Europol ermittelte keine neuen Betrugsspiele, sondern trug die Ergebnisse diverser Spielmanipulationen zusammen, die einzelne Staatsanwaltschaften bereits seit 2008 in ihren jeweiligen Ländern aufgedeckt hatten. Das Ergebnis: Mehr als 380 verdächtige Spiele in Europa, rund 300 weitere Fälle weltweit, 425 Personen aus dem Fußball waren über einen Zeitraum von fünf Jahren involviert. Wettexperten halten diese Zahl übrigens für untertrieben.

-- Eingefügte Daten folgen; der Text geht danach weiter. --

(* ===== verification/MrWorker.v ===== *)
(** * MrWorker: the MapReduce worker of [src/src/mr/worker.go]

    The hash that partitions the keys, the intermediate files, the grouping of
    the reduce tasks, and the sequential program [src/src/main/mrsequential.go]
    they are compared with.  [encoding/json] and [sort.Sort] are parameters with
    the documented behaviour the worker relies on.  The file [mr-X-i.txt] is the
    entry [(X, i)] of the store; an output file is the list of its lines. *)
From stdpp Require Import base list list_numbers gmap strings option sorting.
From Stdlib Require Import ZArith Lia.
From Stdlib Require Import Strings.Byte.
From Stdlib Require Import Ascii.
From S2P Require Import Prelude.
#[local] Open Scope Z_scope.
#[local] Open Scope string_scope.
#[local] Open Scope list_scope.

Record KeyValue := mkKeyValue { Key : string; Value : string }.

(** ** Hashing *)

(** [hash/fnv]'s 32-bit FNV-1a. *)
Definition fnv32a_prime : Z := 16777619.
Definition fnv32a_basis : Z := 2166136261.

Fixpoint fnv32a (h : Z) (s : string) : Z :=
  match s with
  | EmptyString => h
  | String c s =>
      fnv32a ((Z.lxor h (Z.of_N (N_of_ascii c)) * fnv32a_prime) mod 2 ^ 32) s
  end.

Definition ihash (key : string) : Z := Z.land (fnv32a fnv32a_basis key) 0x7fffffff.

(** ** JSON streams *)

(** [json.Encoder.Encode] and [json.Decoder.Decode]: a value leaves the rest of
    the stream.  Text that is not valid UTF-8 does not survive the trip, so the
    law is about the pairs [json_ok]. *)
Class JsonCodec := {
  json_encode : KeyValue → bytes;
  json_decode : bytes → option (KeyValue * bytes);
  json_ok : KeyValue → Prop
}.

Class JsonLaws `{JsonCodec} : Prop := {
  json_decode_encode : ∀ kv rest, json_ok kv → json_decode (json_encode kv ++ rest) = Some (kv, rest);
  json_decode_nil : json_decode [] = None;
  json_encode_nonempty : ∀ kv, json_encode kv ≠ []
}.

(** ** Sorting by key *)

(** [Less] compares the keys byte by byte. *)
Definition key_le (a b : KeyValue) : Prop := String.le (Key a) (Key b).

(** [sort.Sort(ByKey(kva))]: the same pairs, in the order of their keys; the
    order of equal keys is left open. *)
Class Sorter := sort_ByKey : list KeyValue → list KeyValue.
Class SorterLaws `{Sorter} : Prop := {
  sort_Permutation : ∀ l, sort_ByKey l ≡ₚ l;
  sort_Sorted : ∀ l, StronglySorted key_le (sort_ByKey l)
}.

(** ** The worker *)
Abbreviation Store := (gmap (Z * Z) bytes).

Section MrWorker.
Context `{JsonCodec} `{Sorter}.
Implicit Types (fs : Store) (kva l : list KeyValue).

(** [os.Create] of the [nReduce] files of map task [X]. *)
Definition create_files (nReduce : nat) (X : Z) fs : Store :=
  foldl (λ fs i, <[(X, Z.of_nat i) := []]> fs) fs (seq 0 nReduce).

(** [encoders[partition].Encode(&kv)]; dividing by zero panics. *)
Definition emit (nReduce : nat) (X : Z) (kv : KeyValue) fs : option Store :=
  if decide (nReduce = 0%nat) then None
  else
    let partition := Z.rem (ihash (Key kv)) (Z.of_nat nReduce) in
    file ← fs !! (X, partition);
    Some (<[(X, partition) := file ++ json_encode kv]> fs).

Fixpoint emit_all (nReduce : nat) (X : Z) kva fs : option Store :=
  match kva with
  | [] => Some fs
  | kv :: kva => fs ← emit nReduce X kv fs; emit_all nReduce X kva fs
  end.

Definition storeIntermediate kva (nReduce : nat) (X : Z) fs : option Store :=
  emit_all nReduce X kva (create_files nReduce X fs).

(** [for { if err := dec.Decode(&kv); err != nil { break }; ... }] *)
Fixpoint decode_all (fuel : nat) (file : bytes) : list KeyValue :=
  match fuel with
  | O => []
  | S fuel =>
      match json_decode file with
      | None => []
      | Some (kv, rest) => kv :: decode_all fuel rest
      end
  end.

(** A missing file is fatal. *)
Fixpoint read_files (xs : list nat) (partition : Z) (intermediate : list KeyValue) fs
  : option (list KeyValue) :=
  match xs with
  | [] => Some intermediate
  | i :: xs =>
      file ← fs !! (Z.of_nat i, partition);
      read_files xs partition (intermediate ++ decode_all (S (length file)) file) fs
  end.

Definition getIntermediate (numMapTasks : nat) (partition : Z) fs : option (list KeyValue) :=
  read_files (seq 0 numMapTasks) partition [] fs.

(** [for j < len(intermediate) && intermediate[j].Key == key { j++ }] *)
Fixpoint split_key (key : string) l : list KeyValue * list KeyValue :=
  match l with
  | kv :: l' =>
      if decide (Key kv = key) then let '(same, rest) := split_key key l' in (kv :: same, rest)
      else ([], l)
  | [] => ([], [])
  end.

(** The groups of neighbours with one key, each with its values. *)
Fixpoint groups (fuel : nat) l : list (string * list string) :=
  match fuel, l with
  | S fuel, kv :: l' =>
      let '(same, rest) := split_key (Key kv) l' in
      (Key kv, Value kv :: (Value <$> same)) :: groups fuel rest
  | _, _ => []
  end.

Definition newline : string := String "010" "".

(** [fmt.Fprintf(ofile, "%v %v\n", key, output)] *)
Definition output_line (key output : string) : string := key +:+ " " +:+ output +:+ newline.

Definition performReduce l (reducef : string → list string → string) : list string :=
  (λ '(key, values), output_line key (reducef key values)) <$> groups (length l) l.

(** The two branches of the loop of [Worker].  [inputs] are the input files
    by map task, name and content. *)
Definition map_task (mapf : string → string → list KeyValue) (inputs : list (string * string))
    (nReduce X : nat) fs : option Store :=
  '(filename, content) ← inputs !! X;
  storeIntermediate (mapf filename content) nReduce (Z.of_nat X) fs.

Definition reduce_task (reducef : string → list string → string) (numMapTasks : nat) (tn : nat) fs
  : option (list string) :=
  intermediate ← getIntermediate numMapTasks (Z.of_nat tn) fs;
  Some (performReduce (sort_ByKey intermediate) reducef).

(** ** [mrsequential.go] *)
Definition sequential (mapf : string → string → list KeyValue)
    (reducef : string → list string → string) (inputs : list (string * string)) : list string :=
  let intermediate := List.concat (map (λ '(f, c), mapf f c) inputs) in
  performReduce (sort_ByKey intermediate) reducef.
End MrWorker.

Wer sind die Hintermänner?

Das interessantere Ergebnis der Europol-Veröffentlichung liest man zwischen den Zeilen. So wurde deutlich, dass die Frühwarnsysteme von Uefa und Fifa versagt haben. Und hätten sich andere Behörden und Staatsanwaltschaften mit dem Problem Wettbetrug genauer befasst, wäre die Manipulation im Fußball niemals zu jenem blühenden Geschäft geworden, das es heute ist. Beispiele dafür gibt es reichlich:

  • Schon der Fall Robert Hoyzer offenbarte das Versagen der Berliner Staatsanwaltschaft. Immer wieder hatte der Schiedsrichter angemerkt, dass es mächtige Hintermänner in Asien gebe, deren Wirken man überprüfen müsse. Hoyzers Aussagen wurden ignoriert.
  • Noch stümperhafter verhielt sich die Frankfurter Staatsanwaltschaft im Fall William Bee Wah Lim, als sie die Dimension des Skandals  nicht erkannte. Dass Lim damals einer der größten Matchfixer mit einem ausgeprägten Netzwerk sowohl in Asien als auch im europäischen Fußball war, blieb während des Prozesses unbeachtet. Genau wie seine codierten Chatprotokolle, die viel über die Umsatzstärke des Malaien verrieten. Die Einsatzkräfte machten sich nicht die Mühe, sie zu entschlüsseln. Stattdessen entschied man sich aus "prozessökonomischen Gründen" für einen Deal, bei dem Lim einige manipulierte Spiele zugab und dafür zu zwei Jahren und fünf Monaten verurteilt wurde. Nach seiner Freilassung setzte sich der Asiate umgehend Richtung Singapur ab.
  • Als Ante Sapina und seine Anwälte im Bochumer Verfahren, das 2011 für den Berliner mit einem Schuldspruch von fünfeinhalb Jahren endete, die Hintermänner und das System des Wettbetrugs erklären wollten, blockierte der damalige Richter und unterbrach die Sitzung. Er sagte, dass man die Hintergründe nicht hören wolle, da das eine Hinauszögerung des Verfahrens bedeuten würde. Falls Sapina darauf bestehe, diese zu erläutern, müsse er damit rechnen, wieder zurück in Untersuchungshaft zu gehen. Sapina nahm seinen Antrag zurück, gab lediglich ein paar seiner in Europa manipulierten Spiele zu und wurde verurteilt. Mittlerweile hat der Bundesgerichtshof das Urteil aufgehoben, der Prozess muss in Teilen neu verhandelt werden.

Dies ist die Erkenntnis aus dreien der wichtigsten Wettbetrugsprozesse: Es gibt bislang keine gefassten Hintermänner und kaum relevante Verurteilungen, viele der Urteile wurden aufgrund ihrer schwachen Beweisführung abgemildert oder gänzlich gekippt. Noch immer gibt es kein länderübergreifendes Sportbetrugsrecht und noch immer sind die Frühwarnsysteme der Fußballverbände unbrauchbar.

Und die Drahtzieher, wie etwa die Asiaten Dan T., Erik H. oder Frank C., die immer wieder in den einzelnen Prozessakten der jeweiligen mit Europol kooperierenden Länder auftauchen, sitzen weiterhin in Singapur, Manila oder Kambodscha, um von dort aus Spiele zu manipulieren.